Frontier is a telecom provider with a national footprint and a focus on internet operations. Frontier Communications was cobbled together in a series of acquisitions, the largest of which was Verizon’s FIOS assets in California, Florida, and Texas. The company is deeply troubled. Unlike our Nuvera Communications and LICT Corp., Frontier is massively leveraged, struggles with a low-quality network, and faces aggressive competition. Despite a huge effort to upgrade its aging copper network to modern fiber, Frontier has not managed to stem customer losses. The company has used operating cash flow and asset sales to reduce debt, but it has not
been enough. The market clearly expects Frontier to declare bankruptcy and restructure, shedding many billions in debt.

So why get involved? Turns out Frontier’s junior debt trades at highly distressed levels. Despite its obvious issues, Frontier has quite a bit of value as a going concern. The company will earn roughly $3.5 billion in EBITDA this year, ignoring the contribution of assets earmarked for sale. Even assuming a rock-bottom valuation of 4x EBITDA, Frontier is worth $14 billion. Frontier’s total debt is over $17 billion, so there’s little hope for the equity except under the most optimistic scenarios. Frontier has $5.5 billion in secured debt and net pension and retirement obligations of around $2 billion. Deducting those obligations from the $14 billion enterprise value leaves $6.5 billion in value. Frontier has unsecured junior debt totaling $11.7 billion. In a bankruptcy scenario, junior debtholders could reasonably expect to receive about 56 cents on the dollar. This aligns well with
recent trading in the various series of junior debt.

So, what makes this debt interesting? As it turns out, there is a way to invest in Frontier’s debt at a far lower price. Merrill Lynch Depositor Inc., PreferredPlus, 8.375% Trust Certificates, PreferredPlus Trust Series CZN-1 may be a mouthful, but it is simply some long-term unsecured Frontier debt repackaged into an exchange-listed baby bond, ticker PIY. Underlying each share of PIY is $29.71 face value of Frontier debt due 2046. Adjusted for accrued interest, PIY allows us to invest in this debt at 43% of par value, a 17% discount to the trading price of the underlying bonds. It gets more interesting.
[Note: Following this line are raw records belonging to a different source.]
(** C28: whatever the ticks, a rollup reported at one of them is about a single minute: it
    began with a reading in that minute and ended with this one in another; everything in
    between that was not an exception was of that minute; its bytes are the differences of
    the counters at the two readings, never negative, for the interfaces both have; and
    its talkers are the busiest peers of the connections observed meanwhile. *)
Theorem rollup_exact ts n r ro : (collect_all mx nt ts new_collector).1 !! n = Some r -> ro ∈ rollups r ->
  exists t, ts !! n = Some t /\ explained nt (take n ts) t ro.
Proof. apply (run_rolls ts [] new_collector). by split. Qed.
End Runs.
(* ===== verification/CollectorSample.v ===== *)
(** * A host, minute by minute

    A /proc with one connection, the rollup of its first minute, and what one process with
    an odd name does to the audit. *)
From S2P Require Import Prelude Sorting Py Effects PyOps IpAddress ProcNet Collector CollectorFacts CollectorRollup.
Open Scope Z_scope.

Definition header : string := "  sl  local_address rem_address   st tx_queue rx_queue tr tm->when retrnsmt   uid  timeout inode".

(** 10.0.0.9:55000 to 10.0.0.5:443, established. *)
Definition one_connection : string :=
  header ++ newline ++
  "   0: 0900000A:D6D8 0500000A:01BB 01 00000000:00000000 00:00000000 00000000  1000        0 4711 1" ++ newline.

Definition net_dev (bytes : string) : string :=
  "  eth0: " ++ bytes ++ " 1 0 0 0 0 0 0 70 1 0 0 0 0 0 0" ++ newline.

(** /proc with this connection, held by process 100 of this name. *)
Definition host (comm : contents) (bytes : string) : procfs :=
  Procfs
    (fun name =>
       if String.eqb name "tcp" then Contents one_connection
       else if String.eqb name "udp" then Contents header
       else if String.eqb name "dev" then Contents (net_dev bytes)
       else Absent)
    (Some [Process "self" None Absent; Process "100" (Some [Some "/dev/null"; Some "socket:[4711]"]%string) comm]).

Definition curl : contents := Contents ("curl" ++ newline)%string.

Definition connection : row := Row "tcp" "10.0.0.9" 55000 "10.0.0.5" 443 "ESTABLISHED" 4711 (Some 100) "curl".

Example host_read : (take_snapshot (host curl "100") (Source ∅ 0)).1 = Ok (Good [connection]).
Proof. vm_compute. reflexivity. Qed.

Definition at_host (now : Q) (bytes : string) : tick :=
  Tick now (take_snapshot (host curl bytes) (Source ∅ 0)).1 (interface_counters (host curl bytes)).

(** Two readings of minute 1 and one of minute 2. *)
Definition three_ticks : list tick := [at_host 60 "100"; at_host 65 "120"; at_host 121 "150"].

Definition minute_one : rollup := Rollup 60 [Iface "eth0" 50 0] [("10.0.0.5"%string, 1)].

Lemma rollup_exact_witness :
  (collect_all 200 20 three_ticks new_collector).1 !! 2%nat = Some (Report [] [minute_one] 0) /\
  minute_one ∈ rollups (Report [] [minute_one] 0) /\
  exists t, three_ticks !! 2%nat = Some t /\ explained 20 (take 2 three_ticks) t minute_one.
Proof.
  assert (H : (collect_all 200 20 three_ticks new_collector).1 !! 2%nat = Some (Report [] [minute_one] 0)) by (vm_compute; reflexivity).
  split; [exact H|]. split; [left|].
  apply (rollup_exact 200 20 three_ticks 2%nat (Report [] [minute_one] 0) minute_one H). left.
Defined.

(** ** An odd name *)

Definition fresh : source := Source ∅ 0.

(** A process may set its name to any bytes.  Once one whose name is no UTF-8 holds a
    connection nobody has looked up, no tick reports anything any more. *)
Lemma odd_name_blinds now c : host_tick 200 20 now (host Undecodable "100") (fresh, c) = (no_report, (fresh, c)).
Proof.
  unfold host_tick. simpl fst. simpl snd.
  assert (H : take_snapshot (host Undecodable "100") fresh = (Raise UnicodeDecodeError, fresh)) by (vm_compute; reflexivity).
  by rewrite H.
Qed.

(** A tick that fails with an exception does not spoil the bucket: the bytes of four
    minutes, three of them unread, are reported as those of one. *)
Definition failed_tick (now : Q) : tick := Tick now (Raise UnicodeDecodeError) (Ok []).

Lemma failed_minutes_counted :
  rollups <$> (collect_all 200 20 [at_host 60 "100"; failed_tick 120; failed_tick 180; at_host 241 "900"] new_collector).1
  = [[]; []; []; [Rollup 60 [Iface "eth0" 800 0] [("10.0.0.5"%string, 1)]]].
Proof. vm_compute. reflexivity. Qed.

(** A tick at which the source says that it cannot be read is told apart: it does. *)
Definition skipped_tick (now : Q) : tick := Tick now (Ok (Skip "tcp table error")) (Ok []).

Lemma skipped_minutes_discarded :
  rollups <$> (collect_all 200 20 [at_host 60 "100"; skipped_tick 120; skipped_tick 180; at_host 241 "900"] new_collector).1
  = [[]; []; []; []].
Proof. vm_compute. reflexivity. Qed.
(** * Flash Point fire-rescue simulation: a shallow embedding of
      [flashpointModel.py] and the properties of its core engine.

    Positions and all Python integers are [Z].  The wall registry (a Python
    dict keyed by 4-tuples) is a [gmap]; the numpy grids are lists of rows;
    POI and firefighter objects live in stores indexed by their identity, so
    that the two-way carry link is modelled with its aliasing.  The random
    source is an explicit stream of draws together with the index of the next
    draw. *)

From Stdlib Require Import ZArith QArith List Lia Sorted.
From stdpp Require Import base option list gmap sets.

Open Scope Z_scope.
#[local] Set Warnings "-clear-no-such-hyp,-level-tolerance".

(** ** Enumerations *)

Inductive FireState := CLEAR | SMOKE | FIRE.
Inductive CellType := NORMAL | EXIT | HOTSPOT.
Inductive Role := unassigned | rescuer | fire_fighter.

#[global] Instance FireState_eq_dec : EqDecision FireState.
Proof. solve_decision. Defined.
#[global] Instance CellType_eq_dec : EqDecision CellType.
Proof. solve_decision. Defined.
#[global] Instance Role_eq_dec : EqDecision Role.
Proof. solve_decision. Defined.

(** ** class Wall *)

Record Wall := mkWall { health : Z; max_health : Z }.

(** [Wall.__init__(health)] *)
Definition Wall_init (h : Z) : Wall := mkWall h h.

(** [Wall.take_damage(damage)]: the new wall and the returned flag. *)
Definition take_damage (w : Wall) (damage : Z) : Wall * bool :=
  let h := Z.max 0 (health w - damage) in
  (mkWall h (max_health w), bool_decide (h = 0)).

(** [Wall.is_destroyed()] *)
Definition is_destroyed (w : Wall) : bool := bool_decide (health w <= 0).

(** ** Positions, wall keys and grids *)

Abbreviation pos := (Z * Z)%type (only parsing).
Abbreviation wall_key := (Z * Z * Z * Z)%type (only parsing).

(** [_get_wall_key]: both branches of the source compute the same tuple. *)
Definition _get_wall_key (x1 y1 x2 y2 : Z) : wall_key :=
  if bool_decide (x1 = x2)
  then (Z.min x1 x2, Z.min y1 y2, Z.max x1 x2, Z.max y1 y2)
  else (Z.min x1 x2, Z.min y1 y2, Z.max x1 x2, Z.max y1 y2).

(** A numpy array of shape (height, width), as a list of rows.  Every read
    and write of the source is guarded by a bounds test or sits inside
    [range] loops over the shape, so the value chosen out of range is never
    observed. *)
Definition grid (A : Type) : Type := list (list A).

Definition grid_get {A} (d : A) (g : grid A) (x y : Z) : A :=
  match g !! Z.to_nat y with
  | Some row => match row !! Z.to_nat x with Some v => v | None => d end
  | None => d
  end.

Definition grid_set {A} (g : grid A) (x y : Z) (v : A) : grid A :=
  alter (fun row => <[Z.to_nat x := v]> row) (Z.to_nat y) g.

Definition grid_full {A} (h w : Z) (v : A) : grid A :=
  replicate (Z.to_nat h) (replicate (Z.to_nat w) v).

Definition grid_shape {A} (g : grid A) (w h : Z) : Prop :=
  length g = Z.to_nat h /\ Forall (fun row => length row = Z.to_nat w) g.

(** ** Objects *)

Record POI := mkPOI {
  poi_id : Z;
  poi_x : Z;
  poi_y : Z;
  is_false_alarm : bool;
  is_revealed : bool;
  is_rescued : bool;
  carried_by : option nat   (* reference to a firefighter *)
}.

Record FirefighterAgent := mkFF {
  ff_x : Z;
  ff_y : Z;
  ff_pos : pos;                (* the attribute maintained by the mesa grid *)
  action_points : Z;
  max_action_points : Z;
  carrying_poi : option nat;   (* reference to a POI *)
  role : Role
}.

Record FlashPointModel := mkModel {
  width : Z;
  height : Z;
  wall_health : Z;
  rescued_pois : Z;
  explosion_count : Z;
  fire_grid : grid FireState;
  cell_types : grid CellType;
  walls : gmap wall_key Wall;
  pois : list nat;                       (* the registry: references *)
  poi_store : gmap nat POI;              (* POI objects by identity *)
  schedule : list nat;                   (* schedule.agents, in order *)
  agent_store : gmap nat FirefighterAgent;
  steps : Z
}.

(** Field updates. *)
Definition set_fire_grid (g : grid FireState) (m : FlashPointModel) :=
  mkModel (width m) (height m) (wall_health m) (rescued_pois m)
    (explosion_count m) g (cell_types m) (walls m) (pois m) (poi_store m)
    (schedule m) (agent_store m) (steps m).
Definition set_cell_types (g : grid CellType) (m : FlashPointModel) :=
  mkModel (width m) (height m) (wall_health m) (rescued_pois m)
    (explosion_count m) (fire_grid m) g (walls m) (pois m) (poi_store m)
    (schedule m) (agent_store m) (steps m).
Definition set_walls (w : gmap wall_key Wall) (m : FlashPointModel) :=
  mkModel (width m) (height m) (wall_health m) (rescued_pois m)
    (explosion_count m) (fire_grid m) (cell_types m) w (pois m) (poi_store m)
    (schedule m) (agent_store m) (steps m).
Definition set_pois (l : list nat) (m : FlashPointModel) :=
  mkModel (width m) (height m) (wall_health m) (rescued_pois m)
    (explosion_count m) (fire_grid m) (cell_types m) (walls m) l (poi_store m)
    (schedule m) (agent_store m) (steps m).
Definition set_poi_store (s : gmap nat POI) (m : FlashPointModel) :=
  mkModel (width m) (height m) (wall_health m) (rescued_pois m)
    (explosion_count m) (fire_grid m) (cell_types m) (walls m) (pois m) s
    (schedule m) (agent_store m) (steps m).
Definition set_schedule (l : list nat) (m : FlashPointModel) :=
  mkModel (width m) (height m) (wall_health m) (rescued_pois m)
    (explosion_count m) (fire_grid m) (cell_types m) (walls m) (pois m)
    (poi_store m) l (agent_store m) (steps m).
Definition set_agent_store (s : gmap nat FirefighterAgent) (m : FlashPointModel) :=
  mkModel (width m) (height m) (wall_health m) (rescued_pois m)
    (explosion_count m) (fire_grid m) (cell_types m) (walls m) (pois m)
    (poi_store m) (schedule m) s (steps m).
Definition set_rescued_pois (n : Z) (m : FlashPointModel) :=
  mkModel (width m) (height m) (wall_health m) n
    (explosion_count m) (fire_grid m) (cell_types m) (walls m) (pois m)
    (poi_store m) (schedule m) (agent_store m) (steps m).
Definition set_explosion_count (n : Z) (m : FlashPointModel) :=
  mkModel (width m) (height m) (wall_health m) (rescued_pois m)
    n (fire_grid m) (cell_types m) (walls m) (pois m)
    (poi_store m) (schedule m) (agent_store m) (steps m).
Definition set_steps (n : Z) (m : FlashPointModel) :=
  mkModel (width m) (height m) (wall_health m) (rescued_pois m)
    (explosion_count m) (fire_grid m) (cell_types m) (walls m) (pois m)
    (poi_store m) (schedule m) (agent_store m) n.
(** * FCamCompPhotog: capture-side buffering and persistence

    A shallow embedding of the native layer of the FCameraPRO application
    (directory [fcamerapro/jni]) together with the properties its design
    document states about it:

    - [TripleBuffer.h]        the three-slot hand-off between the capture
                              thread and the renderer,
    - [WorkQueue.h]           the FIFO shared by producers and one consumer,
    - [AsyncImageWriter.cpp]  the box-filter thumbnail downsampler and the
                              routine that persists an image set,
    - [FCamInterface.cpp]     the JNI entry points that queue parameter
                              requests and the dispatch [switch] of the
                              capture thread,
    - [Camera.cpp]            the full-resolution capture that fills an
                              image set.

    Conventions.  A C [int] is a [Z] kept in the signed 32-bit range by
    [wrap32]; an [unsigned char] is a [Z] in [0, 256); a [float] is the
    [Z] of its 32-bit pattern, and the two places that compute with floats
    go through the [Platform] interface, of which [Binary32] is the
    IEEE 754 instance.  Arrays are lists read with stdpp's
    lookup; an access outside the array is undefined behaviour in C++ and is
    [None] here.  Pointers to the three preview buffers are indices into
    [m_viewBuffers]. *)

From Stdlib Require Import ZArith Lia List Bool String Ascii.
From Stdlib Require Import Floats.SpecFloat.
From stdpp Require Import base list strings pretty.

Local Open Scope Z_scope.

(* ====================================================================== *)
(** * Part I: definitions                                                  *)
(* ====================================================================== *)

(** ** TripleBuffer.h

    [TripleBuffer<T>]; [TSTripleBuffer<T>] runs the same bodies between
    [pthread_mutex_lock] and [pthread_mutex_unlock]. *)

Module TripleBuffer.
Section Slots.
(** [T] stands for [T *]: the identity of a buffer, not its contents. *)
Context {T : Type}.

Record t : Type := Make {
  m_frontBuffer : T;
  m_backBuffer : T;
  m_spareBuffer : T;
  m_updateFrontBuffer : bool
}.

(** [TripleBuffer( T * buffers[3] )] *)
Definition create (b0 b1 b2 : T) : t :=
  {| m_frontBuffer := b0; m_backBuffer := b1; m_spareBuffer := b2;
     m_updateFrontBuffer := false |}.

Definition getFrontBuffer (tb : t) : T := m_frontBuffer tb.

Definition getBackBuffer (tb : t) : T := m_backBuffer tb.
Should Frontier default enter bankruptcy, PIY’s trustees will immediately sell the underlying bonds and distribute the cash to PIY’s holders, closing the gap between PIY’s trading price and the value of the underlying bonds. Trading at 52, these bonds are clearly already pricing in a bankruptcy filing, so I don’t expect them to fall materially when and if the company files. If Frontier does pull off a near-miracle and regain its financial footing, we will benefit as the value of the underlying bonds rise. There are two ways to win, and the discount to the value of the underlying bonds protects us should Frontier’s value decline further.

The reason PIY is cheap should be a familiar one for Alluvial Fund partners: illiquidity. PIY’s dollar volume averages only $40,000. What’s more, the baby bond market is highly retail driven. Many holders may be unaware of the value of the value of the underlying securities.

Anonymous said...

Frontier Communications Corporation (FTR) announced today that the Company’s Board of Directors has unanimously appointed Bernard L. “Bernie” Han as President and Chief Executive Officer and a member of the Board, effective immediately. Mr. Han succeeds Daniel McCarthy, who is stepping down as President and Chief Executive Officer and from his position on the Board.

CP said...

This is the sort of complacent analysis that I mentioned in the post.

The mrq annualized EBITDA is only $3.2 billion now, not $3.5, and there's no guarantee the decline stops there. And the worse the decline gets, the lower the multiple will be.

Also, it's not necessarily a feature that the trust is going to dump the bonds. Would probably be better if the trust just held on and eventually distributed whatever securities the bonds get in the reorganization.